When Ads are Good for Bloggers But Bad For Dogs

“Wow, you mean I can write about dogs and get paid for it? Where do I sign up?”

That’s probably what a lot of bloggers think when they find out about ad networks. After all, who wouldn’t want to recover some of their blogging costs?

Dog on the couch covered in money.

What no one said, ever. I’m going to become a dog blogger so I can make lots of money.

But what if those ads that appear on your website harm dogs? Won’t they ultimately harm the blogger too?

Ad Networks For From Dummies

I’m certainly no tech expert. And if you aren’t either, here’s how ad networks work from this dummy to you.

A blogger signs a contract with a company who solicits ads. The blogger puts some code on her site and ads selected by the network appear in the sidebar or overhead (where ads get the most attention).

Google AdSense is the biggest network and it uses contextual ads. That means that the ads change based on keywords you use on your blog.

When someone clicks an ad, the blogger gets a small payment.
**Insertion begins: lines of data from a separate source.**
(** The error path shared by the handlers: the response built so far is
    returned with what the classifier returns. *)
Definition error_path {T} (classifier : error -> string -> Func (option error))
  (res : gen.ResolveResponse T) (err : error) (reason : string)
  (log : list Event) : list Event * (gen.ResolveResponse T * option error) :=
  (fst (classifier err reason log), (res, snd (classifier err reason log))).

(** The shape of a primitive handler's run: one evaluator call, then
    either the error path on the zero response or the filled response. *)
Definition primitive_run {T} (classifier : error -> string -> Func (option error))
  (m : Method) (zero : T)
  (f : string -> option structpb.Struct -> T * string * string * option error)
  (req : gen.ResolveRequest) (log : list Event)
  : list Event * (gen.ResolveResponse T * option error) :=
  let log1 := log ++ [EvalCall m (gen.FlagKey req) (gen.Context req)] in
  let zero_res := {| gen.Value := zero; gen.Reason := ""; gen.Variant := "" |} in
  match f (gen.FlagKey req) (gen.Context req) with
  | (result, variant, reason, Some err) =>
      error_path classifier zero_res err reason log1
  | (result, variant, reason, None) =>
      (log1,
       ({| gen.Value := result; gen.Reason := reason; gen.Variant := variant |},
        None))
  end.

(** The returned error is the status the classifier builds for [err]:
    the error's text as message, and the code the [switch] selects for
    that text. *)
Definition classified (FlagNotFoundErrorCode TypeMismatchErrorCode : string)
  (e : option error) (err : error) : Prop :=
  exists st,
    e = Some (status_Error st)
    /\ status.Message st = Error err
    /\ status.Code st
       = (if Error err =? FlagNotFoundErrorCode then codes.NotFound
          else if Error err =? TypeMismatchErrorCode
               then codes.InvalidArgument
               else codes.Internal).

(** The same service with another [Port] in its configuration. *)
Definition with_Port (s : GRPCService) (port : Z) : GRPCService :=
  {| Config :=
       {| Port := port;
          ServerKeyPath := ServerKeyPath (Config s);
          ServerCertPath := ServerCertPath (Config s);
          ServerSocketPath := ServerSocketPath (Config s) |};
     Eval := Eval s;
     Logger := Logger s |}.

(* ===================================================================== *)
(** * The collaborators, concretely

    Executable stand-ins for the code outside this file, used to run the
    service on concrete inputs. The theorems below hold for every choice
    of collaborators; these are one choice. *)
(* ===================================================================== *)

(** ** unicode/utf8 *)
Module utf8.

Definition byte (c : ascii) : N := N_of_ascii c.

Definition between (lo hi : N) (c : ascii) : bool :=
  ((lo <=? byte c) && (byte c <=? hi))%N.

(** A continuation byte, 10xxxxxx. *)
Definition cont (c : ascii) : bool := between 128 191 c.

(** [utf8.ValidString]: well-formed UTF-8 (no overlong forms, no
    surrogates, nothing above U+10FFFF). *)
Fixpoint ValidString (s : string) : bool :=
  match s with
  | EmptyString => true
  | String c0 r0 =>
      if (byte c0 <? 128)%N then ValidString r0
      else if between 194 223 c0 then
        match r0 with
        | String c1 r1 => cont c1 && ValidString r1
        | _ => false
        end
      else if between 224 239 c0 then
        match r0 with
        | String c1 (String c2 r2) =>
            (if (byte c0 =? 224)%N then between 160 191 c1
             else if (byte c0 =? 237)%N then between 128 159 c1
             else cont c1)
            && cont c2 && ValidString r2
        | _ => false
        end
      else if between 240 244 c0 then
        match r0 with
        | String c1 (String c2 (String c3 r3)) =>
            (if (byte c0 =? 240)%N then between 144 191 c1
             else if (byte c0 =? 244)%N then between 128 143 c1
             else cont c1)
            && cont c2 && cont c3 && ValidString r3
        | _ => false
        end
      else false
  end.
Lemma runCalls_sync (calls : list CallbackCall) d :
  is_Some (output d) ->
  exists d',
    runCalls syncEvent errorEvent calls d = Done tt d'
    /\ emitted d' = emitted d ++ map callMessage calls
    /\ is_Some (output d') /\ session d' = session d /\ impl d' = impl d.
Proof.
  revert d. induction calls as [|c calls IH]; intros d Ho.
  - exists d. simpl. rewrite app_nil_r. auto.
  - assert (Hc : exists d1, match c with
                   | CallEvent event port => syncEvent event port
                   | CallError err => errorEvent err end d = Done tt d1
                   /\ emitted d1 = emitted d ++ [callMessage c]
                   /\ is_Some (output d1) /\ session d1 = session d
                   /\ impl d1 = impl d).
    { destruct c; simpl; unfold syncEvent, errorEvent; apply send_appends, Ho. }
    destruct Hc as (d1 & H1 & He1 & Ho1 & Hs1 & Hi1).
    destruct (IH d1 Ho1) as (d' & Hr & He & Hout & Hs & Hi).
    exists d'. simpl. destruct c; unfold bind at 1; rewrite H1, Hr;
      (split; [reflexivity|]);
      rewrite He, He1, <- app_assoc; simpl;
      (repeat split; auto; congruence).
Qed.
(** The administrator of campus 1 whose list names 0 and campus 2 asks for
    campus 2: of the two users, the one of campus 2 is selected. *)
Lemma accessible_to_user_scoped_witness :
  accessible_to_user Samples.campuses [Samples.actor_a; Samples.visitor]
    Samples.zero_admin (Some 2)
  = [Samples.visitor].
Proof.
  destruct (accessible_to_user_scoped Samples.campuses
              [Samples.actor_a; Samples.visitor] Samples.zero_admin (Some 2))
    as (Hin & _); [discriminate |].
  rewrite (Hin 2 eq_refl); [reflexivity | lia |].
  apply contains_true. reflexivity.
Defined.

(** C10, as stated, fails for the requested id 0: it is on the
    administrator's list, yet the query is filtered by the home campus 1 and
    selects a row that is not of campus 0. *)
Lemma requested_zero_filters_home :
  0 ∈ get_accessible_campus_ids Samples.campuses Samples.zero_admin
  ∧ accessible_to_user Samples.campuses [Samples.actor_a; Samples.visitor]
      Samples.zero_admin (Some 0)
    = [Samples.actor_a]
  ∧ campus_id_of Samples.actor_a = 1
  ∧ campus_id_of Samples.actor_a ≠ 0.
Proof.
  split; [by apply contains_true |]. split; [done |]. split; [done |].
  by vm_compute.
Qed.

End QuerySetSamples.

(** * Further properties *)

(** ** Admission as a whole (apps/events/models.py, [can_user_attend]) *)

Section Admission.
Import AttendanceModels EventAttendance.

(** The outcome of [can_user_attend] for an eligible actor, by the first
    check that fails. *)
Lemma can_user_attend_cases db now (e : Events.Event) (u : Accounts.User) :
  Spec.tenant_eligible e u →
  (at_capacity db e = true ∧ can_user_attend db now e u = (false, msg_capacity))
  ∨ (at_capacity db e = false ∧ Spec.has_record db e u
     ∧ can_user_attend db now e u = (false, msg_duplicate))
  ∨ (at_capacity db e = false ∧ ¬ Spec.has_record db e u
     ∧ Events.can_mark_attendance now e = false
     ∧ can_user_attend db now e u = (false, msg_window))
  ∨ (at_capacity db e = false ∧ ¬ Spec.has_record db e u
     ∧ Events.can_mark_attendance now e = true
     ∧ can_user_attend db now e u = (true, msg_ok)).
Proof.
  intros He. rewrite (can_user_attend_eligible _ _ _ _ He).
  destruct (at_capacity db e); [by left |]. right.
  destruct (already_attended db e u) eqn:Hrec.
  - left. by apply already_attended_iff in Hrec.
  - right.
    assert (¬ Spec.has_record db e u) as Hno.
    { intros Hr. apply already_attended_iff in Hr. congruence. }
    destruct (Events.can_mark_attendance now e); simpl; [right | left]; done.
Qed.

(** Admission needs an open window. *)
Lemma admitted_window_open db now (e : Events.Event) (u : Accounts.User) :
  (can_user_attend db now e u).1 = true →
  Events.can_mark_attendance now e = true.
Proof.
  intros Hok.
  assert (Spec.tenant_eligible e u) as He.
  { apply (campus_gate_passes db now). intros Heq. by rewrite Heq in Hok. }
  destruct (can_user_attend_cases db now e u He)
    as [[_ Hr] | [(_ & _ & Hr) | [(_ & _ & _ & Hr) | (_ & _ & ? & _)]]];
    try done; by rewrite Hr in Hok.
Qed.
(** C2.  For an accumulator whose final-mode validation returns
    [validated], [build] is decided as follows.  It throws 'Provider must
    be specified' when the accumulator has no provider (the guard that
    precedes validation); otherwise it throws 'OpenAI API key is required
    when using OpenAI provider. Set OPENAI_API_KEY environment variable or
    add it to your config file.' when the provider is 'openai' and the key
    is absent or empty, throws 'Invalid LMStudio endpoint URL: ' followed
    by the endpoint when the provider is 'lmstudio' and the endpoint is
    set, not empty and rejected by the URL constructor, and returns
    [validated] in every other case.  So for an accumulator that has a
    provider, [build] throws exactly under one of the two provider
    conditions, and whatever it throws is a ConfigurationError. *)
Theorem build_provider_requirements `{Externals} config validated
    (Hvalid : validateConfig FinalMode (VObject config) = inr validated) :
  let keyMissing :=
    strictEqString (prop validated "provider") "openai"
    && negb (truthy (prop validated "openai_api_key")) in
  let endpointInvalid :=
    strictEqString (prop validated "provider") "lmstudio"
    && truthy (prop validated "lmstudio_endpoint")
    && negb (URL_canParse (ToString (prop validated "lmstudio_endpoint"))) in
  build config =
    (if negb (truthy (prop config "provider")) then
       inl (ConfigurationError "Provider must be specified" ∅ None)
     else if keyMissing then
       inl (ConfigurationError
              ("OpenAI API key is required when using OpenAI provider. " ++
               "Set OPENAI_API_KEY environment variable or add it to " ++
               "your config file.")
              {[ "provider" := prop validated "provider" ]} None)
     else if endpointInvalid then
       inl (ConfigurationError
              ("Invalid LMStudio endpoint URL: " ++
               ToString (prop validated "lmstudio_endpoint"))
              (<["provider" := prop validated "provider"]>
               {[ "endpoint" := prop validated "lmstudio_endpoint" ]})
              None)
     else inr validated) ∧
  (truthy (prop config "provider") = true →
   ((∃ e, build config = inl e) ↔ keyMissing || endpointInvalid = true)) ∧
  (∀ e, build config = inl e → isConfigurationError e = true).
Proof.
  intros keyMissing endpointInvalid.
  assert (build config =
          if negb (truthy (prop config "provider"))
          then inl (ConfigurationError "Provider must be specified" ∅ None)
          else if keyMissing then inl (apiKeyRequired validated)
          else if endpointInvalid then inl (invalidEndpoint validated)
          else inr validated) as Hbuild.
  { unfold build. destruct (truthy (prop config "provider")); simpl; [|done].
    rewrite Hvalid, validateProviderRequirements_cases.
    fold keyMissing endpointInvalid.
    by destruct keyMissing, endpointInvalid. }
  split; [exact Hbuild|]. rewrite Hbuild. split.
  - intros ->. simpl.
    destruct keyMissing, endpointInvalid; simpl; split;
      try done; try (by eexists); by intros [e ?].
  - intros e. destruct (truthy (prop config "provider")); simpl;
      [|by intros [= <-]].
    destruct keyMissing, endpointInvalid; by intros [= <-].
Qed.
Record NetworkCollector := mkNetworkCollector {
  BytesReceivedTotal : Desc;
  BytesSentTotal : Desc;
  BytesTotal : Desc;
  PacketsOutboundDiscarded : Desc;
  PacketsOutboundErrors : Desc;
  PacketsReceivedDiscarded : Desc;
  PacketsReceivedErrors : Desc;
  PacketsReceivedTotal : Desc;
  PacketsReceivedUnknown : Desc;
  PacketsTotal : Desc;
  PacketsSentTotal : Desc;
  nicWhitelistPattern : syntax;
  nicBlacklistPattern : syntax
}.

(** [nicNameToUnderscore], the pattern [[^a-zA-Z0-9]]. *)
Definition nicNameToUnderscore_ranges : list (rune * rune) :=
  [(97, 122); (65, 90); (48, 57)].

Definition nicNameToUnderscore : syntax :=
  OpCharClass true nicNameToUnderscore_ranges.

(** The pattern [fmt.Sprintf("^(?:%s)$", p)] compiles to, for a flag
    value that is itself a pattern with syntax tree [p]. *)
Definition anchored (p : syntax) : syntax :=
  OpConcat OpBeginText (OpConcat p OpEndText).

(** [NewNetworkCollector]. [nicWhitelist] and [nicBlacklist] are the
    syntax trees of the two flags' values; [Namespace] is a constant of
    the package declared outside the files modelled here. *)
Definition NewNetworkCollector (Namespace : string)
    (nicWhitelist nicBlacklist : syntax) : NetworkCollector :=
  let subsystem := "net" in
  {| BytesReceivedTotal :=
       NewDesc (BuildFQName Namespace subsystem "bytes_received_total")
         "(Network.BytesReceivedPerSec)"
         ["nic"];
     BytesSentTotal :=
       NewDesc (BuildFQName Namespace subsystem "bytes_sent_total")
         "(Network.BytesSentPerSec)"
         ["nic"];
     BytesTotal :=
       NewDesc (BuildFQName Namespace subsystem "bytes_total")
         "(Network.BytesTotalPerSec)"
         ["nic"];
     PacketsOutboundDiscarded :=
       NewDesc (BuildFQName Namespace subsystem "packets_outbound_discarded")
         "(Network.PacketsOutboundDiscarded)"
         ["nic"];
     PacketsOutboundErrors :=
       NewDesc (BuildFQName Namespace subsystem "packets_outbound_errors")
         "(Network.PacketsOutboundErrors)"
         ["nic"];
     PacketsReceivedDiscarded :=
       NewDesc (BuildFQName Namespace subsystem "packets_received_discarded")
         "(Network.PacketsReceivedDiscarded)"
         ["nic"];
     PacketsReceivedErrors :=
       NewDesc (BuildFQName Namespace subsystem "packets_received_errors")
         "(Network.PacketsReceivedErrors)"
         ["nic"];
     PacketsReceivedTotal :=
       NewDesc (BuildFQName Namespace subsystem "packets_received_total")
         "(Network.PacketsReceivedPerSec)"
         ["nic"];
     PacketsReceivedUnknown :=
       NewDesc (BuildFQName Namespace subsystem "packets_received_unknown")
         "(Network.PacketsReceivedUnknown)"
         ["nic"];
     PacketsTotal :=
       NewDesc (BuildFQName Namespace subsystem "packets_total")
         "(Network.PacketsPerSec)"
         ["nic"];
     PacketsSentTotal :=
       NewDesc (BuildFQName Namespace subsystem "packets_sent_total")
         "(Network.PacketsSentPerSec)"
         ["nic"];
     nicWhitelistPattern := anchored nicWhitelist;
     nicBlacklistPattern := anchored nicBlacklist |}.

(** [mangleNetworkName]: [nicNameToUnderscore.ReplaceAllString(name, "_")]. *)
Definition mangleNetworkName (name : string) : string :=
  ReplaceAllString_class true nicNameToUnderscore_ranges name "_".

(** A row of the WMI class of the same name; the [uint64] fields are
    integers in [0, 2^64). *)
Module Win32_PerfRawData_Tcpip_NetworkInterface.
Record t := mk {
  BytesReceivedPerSec : Z;
  BytesSentPerSec : Z;
  BytesTotalPerSec : Z;
  Name : string;
  PacketsOutboundDiscarded : Z;
  PacketsOutboundErrors : Z;
  PacketsPerSec : Z;
  PacketsReceivedDiscarded : Z;
  PacketsReceivedErrors : Z;
  PacketsReceivedPerSec : Z;
  PacketsReceivedUnknown : Z;
  PacketsSentPerSec : Z
}.
End Win32_PerfRawData_Tcpip_NetworkInterface.

(** The body of [for _, nic := range dst]: the samples sent for [nic]. *)
Definition collect_nic (c : NetworkCollector)
    (nic : Win32_PerfRawData_Tcpip_NetworkInterface.t) : list Metric :=
  let Name := Win32_PerfRawData_Tcpip_NetworkInterface.Name nic in
  if MatchString (nicBlacklistPattern c) Name
     || negb (MatchString (nicWhitelistPattern c) Name)
  then []
  else
    let name := mangleNetworkName Name in
    if decide (name = "") then []
    else
      [ MustNewConstMetric (BytesReceivedTotal c) CounterValue
          (float64_of_Z (Win32_PerfRawData_Tcpip_NetworkInterface.BytesReceivedPerSec nic))
          [name];
        MustNewConstMetric (BytesSentTotal c) CounterValue
          (float64_of_Z (Win32_PerfRawData_Tcpip_NetworkInterface.BytesSentPerSec nic))
          [name];
        MustNewConstMetric (BytesTotal c) CounterValue
          (float64_of_Z (Win32_PerfRawData_Tcpip_NetworkInterface.BytesTotalPerSec nic))
          [name];
        MustNewConstMetric (PacketsOutboundDiscarded c) CounterValue
          (float64_of_Z (Win32_PerfRawData_Tcpip_NetworkInterface.PacketsOutboundDiscarded nic))
          [name];
        MustNewConstMetric (PacketsOutboundErrors c) CounterValue
          (float64_of_Z (Win32_PerfRawData_Tcpip_NetworkInterface.PacketsOutboundErrors nic))
          [name];
        MustNewConstMetric (PacketsTotal c) CounterValue
          (float64_of_Z (Win32_PerfRawData_Tcpip_NetworkInterface.PacketsPerSec nic))
          [name];
        MustNewConstMetric (PacketsReceivedDiscarded c) CounterValue
          (float64_of_Z (Win32_PerfRawData_Tcpip_NetworkInterface.PacketsReceivedDiscarded nic))
          [name];
        MustNewConstMetric (PacketsReceivedErrors c) CounterValue
          (float64_of_Z (Win32_PerfRawData_Tcpip_NetworkInterface.PacketsReceivedErrors nic))
          [name];
        MustNewConstMetric (PacketsReceivedTotal c) CounterValue
          (float64_of_Z (Win32_PerfRawData_Tcpip_NetworkInterface.PacketsReceivedPerSec nic))
          [name];
        MustNewConstMetric (PacketsReceivedUnknown c) CounterValue
          (float64_of_Z (Win32_PerfRawData_Tcpip_NetworkInterface.PacketsReceivedUnknown nic))
          [name];
        MustNewConstMetric (PacketsSentTotal c) CounterValue
          (float64_of_Z (Win32_PerfRawData_Tcpip_NetworkInterface.PacketsSentPerSec nic))
          [name] ].

(** [collect]: [query] is what [wmi.Query] answers, an error or the rows
    [dst]. The result is the samples sent on [ch] and the error
    returned. *)
Definition collect (c : NetworkCollector)
    (query : error + list Win32_PerfRawData_Tcpip_NetworkInterface.t)
  : list Metric * option error :=
  match query with
  | inl err => ([], Some err)
  | inr dst => (nic ← dst; collect_nic c nic, None)
  end.

(** [Collect] returns the error of [collect]. *)
Definition Collect (c : NetworkCollector)
    (query : error + list Win32_PerfRawData_Tcpip_NetworkInterface.t)
  : option error :=
  (collect c query).2.

End Net.


(** ** The container collector ([collector/container.go]) *)

Module Container.

Record ContainerMetricsCollector := mkContainerMetricsCollector {
  ContainerAvailable : Desc;
  UsageCommitBytes : Desc;
  UsageCommitPeakBytes : Desc;
  UsagePrivateWorkingSetBytes : Desc;
  TotalRuntime100ns : Desc;
  RuntimeUser100ns : Desc;
  RuntimeKernel100ns : Desc;
  BytesReceived : Desc;
  BytesSent : Desc;
  PacketsReceived : Desc;
  PacketsSent : Desc;
  DroppedPacketsIncoming : Desc;
  DroppedPacketsOutgoing : Desc
}.

(** [Namespace] is a constant of the package declared outside the files
    modelled here. *)
Definition NewContainerMetricsCollector (Namespace : string)
  : ContainerMetricsCollector :=
  let subsystem := "container" in
  {| ContainerAvailable :=
       NewDesc (BuildFQName Namespace subsystem "available")
         "Available"
         ["container_id"];
     UsageCommitBytes :=
       NewDesc (BuildFQName Namespace subsystem "memory_usage_commit_bytes")
         "Memory Usage Commit Bytes"
         ["container_id"];
     UsageCommitPeakBytes :=
       NewDesc (BuildFQName Namespace subsystem "memory_usage_commit_peak_bytes")
         "Memory Usage Commit Peak Bytes"
         ["container_id"];
     UsagePrivateWorkingSetBytes :=
       NewDesc (BuildFQName Namespace subsystem "memory_usage_private_working_set_bytes")
         "Memory Usage Private Working Set Bytes"
         ["container_id"];
     TotalRuntime100ns :=
       NewDesc (BuildFQName Namespace subsystem "cpu_usage_seconds_total")
         "Total Run time in Seconds"
         ["container_id"];
     RuntimeUser100ns :=
       NewDesc (BuildFQName Namespace subsystem "cpu_usage_seconds_usermode")
         "Run Time in User mode in Seconds"
         ["container_id"];
     RuntimeKernel100ns :=
       NewDesc (BuildFQName Namespace subsystem "cpu_usage_seconds_kernelmode")
         "Run time in Kernel mode in Seconds"
         ["container_id"];
     BytesReceived :=
       NewDesc (BuildFQName Namespace subsystem "network_receive_bytes_total")
         "Bytes Received on Interface"
         ["container_id"; "interface"];
     BytesSent :=
       NewDesc (BuildFQName Namespace subsystem "network_transmit_bytes_total")
         "Bytes Sent on Interface"
         ["container_id"; "interface"];
     PacketsReceived :=
       NewDesc (BuildFQName Namespace subsystem "network_receive_packets_total")
         "Packets Received on Interface"
         ["container_id"; "interface"];
     PacketsSent :=
       NewDesc (BuildFQName Namespace subsystem "network_transmit_packets_total")
         "Packets Sent on Interface"
         ["container_id"; "interface"];
     DroppedPacketsIncoming :=
       NewDesc (BuildFQName Namespace subsystem "network_receive_packets_dropped_total")
         "Dropped Incoming Packets on Interface"
         ["container_id"; "interface"];
     DroppedPacketsOutgoing :=
       NewDesc (BuildFQName Namespace subsystem "network_transmit_packets_dropped_total")
         "Dropped Outgoing Packets on Interface"
         ["container_id"; "interface"] |}.

(** The fields of the [hcsshim] types that the collector reads; the
    [uint64] fields are integers in [0, 2^64). *)
Module hcsshim.
Record ContainerProperties := mkContainerProperties {
  ID : string
}.
Record MemoryStats := mkMemoryStats {
  UsageCommitBytes : Z;
  UsageCommitPeakBytes : Z;
  UsagePrivateWorkingSetBytes : Z
}.
Record ProcessorStats := mkProcessorStats {
  TotalRuntime100ns : Z;
  RuntimeUser100ns : Z;
  RuntimeKernel100ns : Z
}.
Record NetworkStats := mkNetworkStats {
  BytesReceived : Z;
  BytesSent : Z;
  PacketsReceived : Z;
  PacketsSent : Z;
  DroppedPacketsIncoming : Z;
  DroppedPacketsOutgoing : Z;
  EndpointId : string
}.
Record Statistics := mkStatistics {
  Memory : MemoryStats;
  Processor : ProcessorStats;
  Network : list NetworkStats
}.
End hcsshim.

Section Collect.

(** What the host compute service answers: the containers of the node,
    a handle for a container id, and the statistics behind a handle. *)
Variable container : Type.
Variable GetContainers : error + list hcsshim.ContainerProperties.
Variable OpenContainer : string -> error + container.
Variable ContainerStatistics : container -> error + hcsshim.Statistics.

(** A constant of the package declared outside the files modelled
    here. *)
Variable ticksToSecondsScaleFactor : float64.

Variable c : ContainerMetricsCollector.

(** The body of [for _, interafce := range networkStats]. *)
Definition collect_interface (containerId : string)
    (interafce : hcsshim.NetworkStats) : list Metric :=
  [ MustNewConstMetric (BytesReceived c) CounterValue
        (float64_of_Z (hcsshim.BytesReceived interafce))
        [containerId; hcsshim.EndpointId interafce];
    MustNewConstMetric (BytesSent c) CounterValue
        (float64_of_Z (hcsshim.BytesSent interafce))
        [containerId; hcsshim.EndpointId interafce];
    MustNewConstMetric (PacketsReceived c) CounterValue
        (float64_of_Z (hcsshim.PacketsReceived interafce))
        [containerId; hcsshim.EndpointId interafce];
    MustNewConstMetric (PacketsSent c) CounterValue
        (float64_of_Z (hcsshim.PacketsSent interafce))
        [containerId; hcsshim.EndpointId interafce];
    MustNewConstMetric (DroppedPacketsIncoming c) CounterValue
        (float64_of_Z (hcsshim.DroppedPacketsIncoming interafce))
        [containerId; hcsshim.EndpointId interafce];
    MustNewConstMetric (DroppedPacketsOutgoing c) CounterValue
        (float64_of_Z (hcsshim.DroppedPacketsOutgoing interafce))
        [containerId; hcsshim.EndpointId interafce] ].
And that’s good. The blogs I read are smart and funny and take a lot of effort. I love knowing that someone is getting at least a little bit of pay for a lot of hard work.

But sometimes the ads are bad for dogs. And ultimately, they’re bad for the bloggers too.

Let me explain.

Honey the Golden Retriever considers the wobble board.

If you want me to stand on that wobbly thing, you’re going to have to pay me a lot more money.


When Ads Are Bad For Dogs

I first noticed it over a year ago. Blogs I admired featured ads for internet puppy sales.

The bloggers had installed Google AdSense contextual ads on their blogs. So if they wrote about puppies, ads for puppies popped up in their sidebar.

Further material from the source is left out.